Les ambulanciers pointent du doigt la façon dont ils sont rénumérés pour ces gardes. Un système qui mettrait selon eux à mal leur équilibre financier. Ils dénoncent tout d’abord l’absence de revalorisation depuis 2003 de l’indemnité qu’ils touchent lors de ces gardes. Autre problème, sont comptés uniquement les kilomètres où la victime est prise en charge par une ambulance, avec une remise de 60 %. Si un véhicule de Lons-le-Saunier doit par exemple faire un aller-retour pour prendre en charge un patient d’Orgelet, seuls les 20 kilomètres du retour seront facturés auxquels seront soustraits 60 %, soit 8 kilomètres au final pour un trajet qui en faisait 40.
Enfin, les déplacements non suivis de transport (relevage de personne, bilan de santé) ne sont pas indemnisés.
Trois facteurs qui posent des problèmes financiers les sollicitations du SAMU sont de plus en plus nombreuses. Selon le communiqué fourni par les ambulanciers jurassiens, 33000 interventions ont été réalisées en 2009 en Franche-Comté à la demande du centre 15. Un chiffre qui serait monté à 61000 en 2016. Une augmentation qui peut s’expliquer par la mise en place d’une plate-forme logistique au niveau régional visant à « optimiser la recherche de moyens ambulanciers, grâce notamment à la géolocalisation » indique la missive des professionnels du transport sanitaire et d’ajouter « Le déficit pour la profession en Franche Comté estimé à ce jour par Agence Régionale de Santé (ARS) est de 2.5 millions d’euros par an ».
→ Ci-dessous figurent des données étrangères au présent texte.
Lemma set_edge_extends E d i j : extends E d -> (forall x, i ∈ stagesOf x -> j ∈ stagesOf x -> False) ->
  extends (fun i' j' => E i' j' \/ (i' = i /\ j' = j)) (set_edge i j d).
Proof using All.
  intros [Hn He Hc] Hx. constructor; [exact Hn| |].
  - intros i' j'. simpl. rewrite orb_true_iff, andb_true_iff, !Nat.eqb_eq, He. tauto.
  - intros i' j' x [H|[-> ->]]; [by apply Hc|by apply Hx].
Qed.

Lemma addTails_extends E d x p i : extends E d -> x <> p -> i ∈ stagesOf x ->
  extends (fun i' j' => E i' j' \/ (i' = i /\ j' ∈ stagesOf p /\ isTail D (stagesOf p) j' = true)) (addTails (stagesOf p) i d).
Proof using All.
  intros Hd Hne Hi. unfold addTails. assert (Hg : forall l d E, (forall j, j ∈ l -> j ∈ stagesOf p) -> extends E d ->
    extends (fun i' j' => E i' j' \/ (i' = i /\ j' ∈ l /\ isTail D (stagesOf p) j' = true))
      (foldl (fun d tail => if isTail d (stagesOf p) tail then set_edge i tail d else d) d l)); [|by apply Hg].
  clear E d Hd. induction l as [|j l IH]; intros d E Hl Hd.
  { simpl. eapply extends_iff; [|exact Hd]. intros i' j'. rewrite elem_of_nil. tauto. }
  cbn [foldl]. rewrite (extends_isTail E d p j Hd) by (apply Hl; by left). destruct (isTail D (stagesOf p) j) eqn:Ht.
  - eapply extends_iff; [|apply IH; [intros j' Hj'; apply Hl; by right|apply set_edge_extends; [exact Hd|]]].
    + intros i' j'. rewrite elem_of_cons. split; [intros [[?|[-> ->]]|(-> & ? & ?)]|intros [?|(-> & [->|?] & ?)]]; tauto.
    + intros y Hy1 Hy2. apply Hne. rewrite <-(range_unique counts y x i Hy1 Hi). apply (range_unique counts y p j Hy2), Hl. by left.
  - eapply extends_iff; [|apply IH; [intros j' Hj'; apply Hl; by right|exact Hd]].
    intros i' j'. rewrite elem_of_cons. split; [tauto|]. intros [?|(-> & [->|?] & ?)]; [tauto|congruence|tauto].
Qed.

Lemma addRoots_extends E d x p : extends E d -> x <> p ->
  extends (fun i j => E i j \/ link x p i j) (addRoots (stagesOf x) (stagesOf p) d).
Proof using All.
  intros Hd Hne. unfold addRoots, link. assert (Hg : forall l d E, (forall i, i ∈ l -> i ∈ stagesOf x) -> extends E d ->
    extends (fun i j => E i j \/ (i ∈ l /\ isRoot D (stagesOf x) i = true /\ j ∈ stagesOf p /\ isTail D (stagesOf p) j = true))
      (foldl (fun d root => if isRoot d (stagesOf x) root then addTails (stagesOf p) root d else d) d l)); [|by apply Hg].
  clear E d Hd. induction l as [|i l IH]; intros d E Hl Hd.
  { simpl. eapply extends_iff; [|exact Hd]. intros i' j'. rewrite elem_of_nil. tauto. }
  cbn [foldl]. rewrite (extends_isRoot E d x i Hd) by (apply Hl; by left). destruct (isRoot D (stagesOf x) i) eqn:Hr.
  - eapply extends_iff; [|apply IH; [intros j' Hj'; apply Hl; by right|apply (addTails_extends E d x p i Hd Hne); apply Hl; by left]].
    intros i' j'. rewrite elem_of_cons. split; [intros [[?|(-> & ?)]|?]|intros [?|([->|?] & ?)]]; tauto.
  - eapply extends_iff; [|apply IH; [intros j' Hj'; apply Hl; by right|exact Hd]].
    intros i' j'. rewrite elem_of_cons. split; [tauto|]. intros [?|([->|?] & ? & ?)]; [tauto|congruence|tauto].
Qed.

(** The loops add exactly the links of the graph's edges. *)
Lemma addGraphDependencies_edge i j :
  edge (addGraphDependencies topology counts D) i j = true <->
  edge D i j = true \/ exists x p, p < x < nodes /\ topology x p = true /\ link x p i j.
Proof using All.
  assert (Hinner : forall x ps d E, (forall p, p ∈ ps -> p <> x) -> extends E d ->
    extends (fun i j => E i j \/ exists p, p ∈ ps /\ topology x p = true /\ link x p i j)
      (foldl (fun d p => if topology x p then addRoots (stagesOf x) (stagesOf p) d else d) d ps)).
  { intros x. induction ps as [|p ps IH]; intros d E Hps Hd.
    { simpl. eapply extends_iff; [|exact Hd]. intros i' j'. split; [by left|]. by intros [?|(p & ?%elem_of_nil & _)]. }
    cbn [foldl]. destruct (topology x p) eqn:Ht.
    - eapply extends_iff; [|apply IH; [intros p' Hp'; apply Hps; by right|apply addRoots_extends; [exact Hd|]]].
      + intros i' j'. split.
        * intros [[?|?]|(p' & ? & ?)]; [by left|right; exists p|right; exists p']; (split; [|tauto]); [by left|by right].
        * intros [?|(p' & Hp' & ? & ?)]; [tauto|]. apply elem_of_cons in Hp' as [->|Hp']; [tauto|]. right. by exists p'.
      + intros ->. by apply (Hps p); [left|].
    - eapply extends_iff; [|apply IH; [intros p' Hp'; apply Hps; by right|exact Hd]].
      intros i' j'. split.
      + intros [?|(p' & ? & ?)]; [by left|right; exists p']. split; [by right|tauto].
      + intros [?|(p' & Hp' & ? & ?)]; [tauto|]. apply elem_of_cons in Hp' as [->|Hp']; [congruence|]. right. by exists p'. }
  assert (Houter : forall xs d E, extends E d ->
    extends (fun i j => E i j \/ exists x p, x ∈ xs /\ p < x /\ topology x p = true /\ link x p i j)
      (foldl (fun d x => foldl (fun d p => if topology x p then addRoots (stagesOf x) (stagesOf p) d else d) d (seq 0 x)) d xs)).
  { induction xs as [|x xs IH]; intros d E Hd.
    { simpl. eapply extends_iff; [|exact Hd]. intros i' j'. split; [by left|]. by intros [?|(x & p & ?%elem_of_nil & _)]. }
    cbn [foldl]. eapply extends_iff; [|apply IH, (Hinner x (seq 0 x)); [|exact Hd]].
    - intros i' j'. split.
      + intros [[?|(p & Hp%elem_of_seq & ?)]|(x' & p & ? & ?)]; [by left|right; exists x, p|right; exists x', p].
        * split; [by left|]. split; [lia|done].
        * split; [by right|done].
      + intros [?|(x' & p & Hx' & Hp & ?)]; [tauto|]. apply elem_of_cons in Hx' as [->|Hx'].
        * left. right. exists p. split; [apply elem_of_seq; lia|done].
        * right. by exists x', p.
    - intros p Hp%elem_of_seq. lia. }
  assert (HD : extends (fun _ _ => False) D) by (constructor; [done|tauto|done]).
  destruct (Houter (seq 0 nodes) D _ HD) as [_ He _]. unfold addGraphDependencies. rewrite He. split.
  - intros [?|[[]|(x & p & Hx%elem_of_seq & ? & ?)]]; [by left|right]. exists x, p. split; [lia|done].
  - intros [?|(x & p & ? & ? & ?)]; [by left|right; right]. exists x, p. split; [apply elem_of_seq; lia|]. by split; [lia|].
Qed.
End graphs.

Lemma transform_whenAll_foldl {Q} (first : SubmitSender Q) rest :
  transform_whenAll first rest = foldl (compose false) first rest.
Proof. revert first. induction rest as [|next rest IH]; intros first; [done|]. apply IH. Qed.

(** A well-formed sender: its edges go back, and every stage has a queue. *)
Definition sender_wf {Q} (s : SubmitSender Q) : Prop :=
  deps_wf (m_dependencies s) /\ count (m_dependencies s) = length (m_queues s).

Lemma offset_app counts c x : x <= length counts -> offset (counts ++ [c]) x = offset counts x.
Proof. intros Hx. unfold offset. by rewrite take_app_le. Qed.

(** The branches of a [whenAll] keep their orders side by side. *)
Lemma whenAll_order {Q} (first : SubmitSender Q) rest :
  sender_wf first -> (forall s, s ∈ rest -> sender_wf s) ->
  let d := m_dependencies (transform_whenAll first rest) in
  let counts := map (fun s => length (m_queues s)) (first :: rest) in
  sender_wf (transform_whenAll first rest) /\ count d = offset counts (length counts) /\
  forall a b, tc (prec d) a b <-> exists x s, (first :: rest) !! x = Some s /\ offset counts x <= a /\ offset counts x <= b /\
    tc (prec (m_dependencies s)) (a - offset counts x) (b - offset counts x).
Proof.
  intros Hf Hr. rewrite transform_whenAll_foldl. induction rest as [|next rest IH] using rev_ind.
  { cbn [foldl]. unfold offset. simpl. destruct Hf as [Hwf Hc]. split_and!; [done|lia|].
    intros a b. split.
    - intros Ht. exists 0, first. simpl. rewrite !Nat.sub_0_r. split_and!; (done || lia).
    - intros ([|x] & s & Hx & _ & _ & Ht); [|done]. simpl in Ht, Hx. injection Hx as <-. by rewrite !Nat.sub_0_r in Ht. }
  destruct IH as ((Hwf & Hlen) & Hc & Hord); [intros s Hs; apply Hr, elem_of_app; by left|].
  destruct (Hr next) as [Hnw Hnc]; [apply elem_of_app; right; by left|].
  rewrite foldl_app. cbn [foldl compose m_dependencies m_queues].
  set (F := foldl (compose false) first rest) in *. rewrite app_comm_cons, map_app.
  set (counts := map (fun s => length (m_queues s)) (first :: rest)) in *.
  change (map (fun s => length (m_queues s)) [next]) with [length (m_queues next)]. assert (Hl : length counts = length (first :: rest)) by apply length_map.
  assert (Ho : offset (counts ++ [length (m_queues next)]) (length counts) = count (m_dependencies F)).
  { by rewrite offset_app, Hc. }
  clearbody counts.
  split_and!.
  - split; [by apply compose_wf|]. simpl. rewrite length_app. lia.
  - rewrite length_app. simpl. rewrite Nat.add_1_r.
    rewrite (offset_step (counts ++ [length (m_queues next)]) (length counts) (length (m_queues next))) by (by apply list_lookup_middle).
    rewrite Ho. lia.
  - intros a b. rewrite compose_tc, Hord by done. split.
    + intros [(x & s & Hx & H1 & H2 & Ht)|[(H1 & H2 & Ht)|(? & _)]]; [..|discriminate].
      * pose proof (lookup_lt_Some _ _ _ Hx). exists x, s. rewrite offset_app by lia. split_and!; try done. by rewrite lookup_app_l.
      * exists (length counts), next. rewrite Ho. split_and!; try done. rewrite Hl. by apply list_lookup_middle.
    + intros (x & s & Hx & H1 & H2 & Ht). destruct (decide (x < length counts)) as [Hlt|Hge].
      * left. exists x, s. rewrite offset_app in H1, H2, Ht by lia. rewrite lookup_app_l in Hx by lia. by split_and!.
      * right; left. assert (x = length counts) as -> by (pose proof (lookup_lt_Some _ _ _ Hx); rewrite length_app in *; simpl in *; lia).
        rewrite Ho in H1, H2, Ht. rewrite Hl, list_lookup_middle in Hx by done. injection Hx as <-. by split_and!.
Qed.

Lemma addGraph_count topology counts d : count (addGraphDependencies topology counts d) = count d.
Proof.
  assert (Hf : forall {A} (f : SubmissionDependencies -> A -> SubmissionDependencies) l d,
    (forall d x, count (f d x) = count d) -> count (foldl f d l) = count d).
  { intros A f l. induction l as [|x l IH]; intros d0 Hf; [done|]. simpl. by rewrite IH, Hf. }
  apply Hf. intros d0 x. apply Hf. intros d1 p. destruct (topology x p); [|done].
  apply Hf. intros d2 r. destruct (isRoot _ _ _); [|done]. apply Hf. intros d3 t. by destruct (isTail _ _ _).
Qed.

Section graph_order.
Context (topology : nat -> nat -> bool) (counts : list nat) (D : SubmissionDependencies).
#[local] Abbreviation stagesOf x := (range counts x).
#[local] Abbreviation D' := (addGraphDependencies topology counts D).
Context (HD : deps_wf D) (Hpos : forall x c, counts !! x = Some c -> 0 < c).
Context (Hcross : forall i j, edge D i j = true -> exists x, i ∈ stagesOf x /\ j ∈ stagesOf x).

(** [p] is a direct predecessor of [x] in the graph. *)
Definition earlier (p x : nat) : Prop := topology x p = true /\ p < x < length counts.

Lemma graph_tc x y a b : a ∈ stagesOf x -> b ∈ stagesOf y ->
  tc (prec D') a b <-> (x = y /\ tc (prec D) a b) \/ tc earlier x y.
Proof using All.
  assert (Hsub : forall a b, prec D a b -> prec D' a b).
  { intros i j E. apply addGraphDependencies_edge. by left. }
  intros Ha Hb. split.
  - intros Ht. revert x y Ha Hb. induction Ht as [a b E|a c b E _ IH]; intros x y Ha Hb.
    + apply addGraphDependencies_edge in E as [E|(q & p & Hq & Htop & Hi & _ & Hj & _)].
      * destruct (Hcross b a E) as (z & Hbz & Haz). left. split; [|by apply tc_once].
        by rewrite (range_unique counts x z a Ha Haz), (range_unique counts y z b Hb Hbz).
      * right. apply tc_once. by rewrite (range_unique counts x p a Ha Hj), (range_unique counts y q b Hb Hi).
    + apply addGraphDependencies_edge in E as [E|(q & p & Hq & Htop & Hi & _ & Hj & _)].
      * destruct (Hcross c a E) as (z & Hcz & Haz). rewrite (range_unique counts x z a Ha Haz).
        destruct (IH z y Hcz Hb) as [[-> IH']|IH']; [left; split; [done|by eapply tc_l]|by right].
      * right. rewrite (range_unique counts x p a Ha Hj). assert (He : earlier p q) by done.
        destruct (IH q y Hi Hb) as [[<- _]|IH']; [by apply tc_once|by eapply tc_l].
  - intros [[_ Ht]|Ht]; [by apply (tc_congruence id (prec D')) in Ht|]. revert a b Ha Hb.
    assert (Hone : forall x y a b, earlier x y -> a ∈ stagesOf x -> b ∈ stagesOf y -> tc (prec D') a b).
    { intros p q i j [Htop Hlt] Hi Hj. destruct (reach_tail D (stagesOf p) i HD Hi) as (t & Ht1 & Ht2 & Ht3).
      destruct (reach_root D (stagesOf q) j HD Hj) as (r & Hr1 & Hr2 & Hr3).
      eapply tc_rtc_l; [apply (rtc_congruence id (prec D')) in Ht2; [exact Ht2|exact Hsub]|].
      eapply tc_rtc_r; [apply tc_once|apply (rtc_congruence id (prec D')) in Hr2; [exact Hr2|exact Hsub]].
      apply addGraphDependencies_edge. right. exists q, p. split; [exact Hlt|]. split; [exact Htop|].
      split; [exact Hr1|]. split; [exact Hr3|]. split; [exact Ht1|exact Ht3]. }
    induction Ht as [x y E|x z y E _ IH]; intros a b Ha Hb; [by eapply Hone|].
    destruct (proj2 E) as [_ Hz]. destruct (lookup_lt_is_Some_2 _ _ Hz) as [c Hc].
    assert (Hzs : offset counts z ∈ stagesOf z).
    { apply elem_range. rewrite (offset_step counts z c Hc). specialize (Hpos z c Hc). lia. }
    eapply tc_transitive; [by apply (Hone x z)|by apply IH].
Qed.
End graph_order.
Plusieurs pistes envisagées

Du côté de l’ARS de Bourgogne France Comté, une volonté de sortir de cette crise est clairement affichée : « Nous sommes en lien étroit avec les ambulanciers depuis que le mouvement s’est déclenché » pointe Carole Cuisenier, responsable de l’unité accès aux soins urgents à la direction de l’offre de soins de l’ARS. « Les solutions pour les tarifs ne se font pas à l’ARS, mais au niveau national avec les représentants de la caisse d’assurance maladie. En revanche nous pouvons travailler à la réorganisation de ces gardes » explique Mme Cuisenier. « Il y a une réflexion à mener avec nos partenaires ambulanciers. Nous leur avons envoyé un courrier les invitant à nous faire part de leurs propositions pour une réunion que se tiendra en septembre. Il faut s’appuyer sur leurs connaissances à l’échelle locale » souligne-t-elle. Parmi les solutions qui pourraient par exemple être mises en place, on retrouve la suppression de lignes de garde qui mobilisent des équipages alors que le besoin n’est pas si important.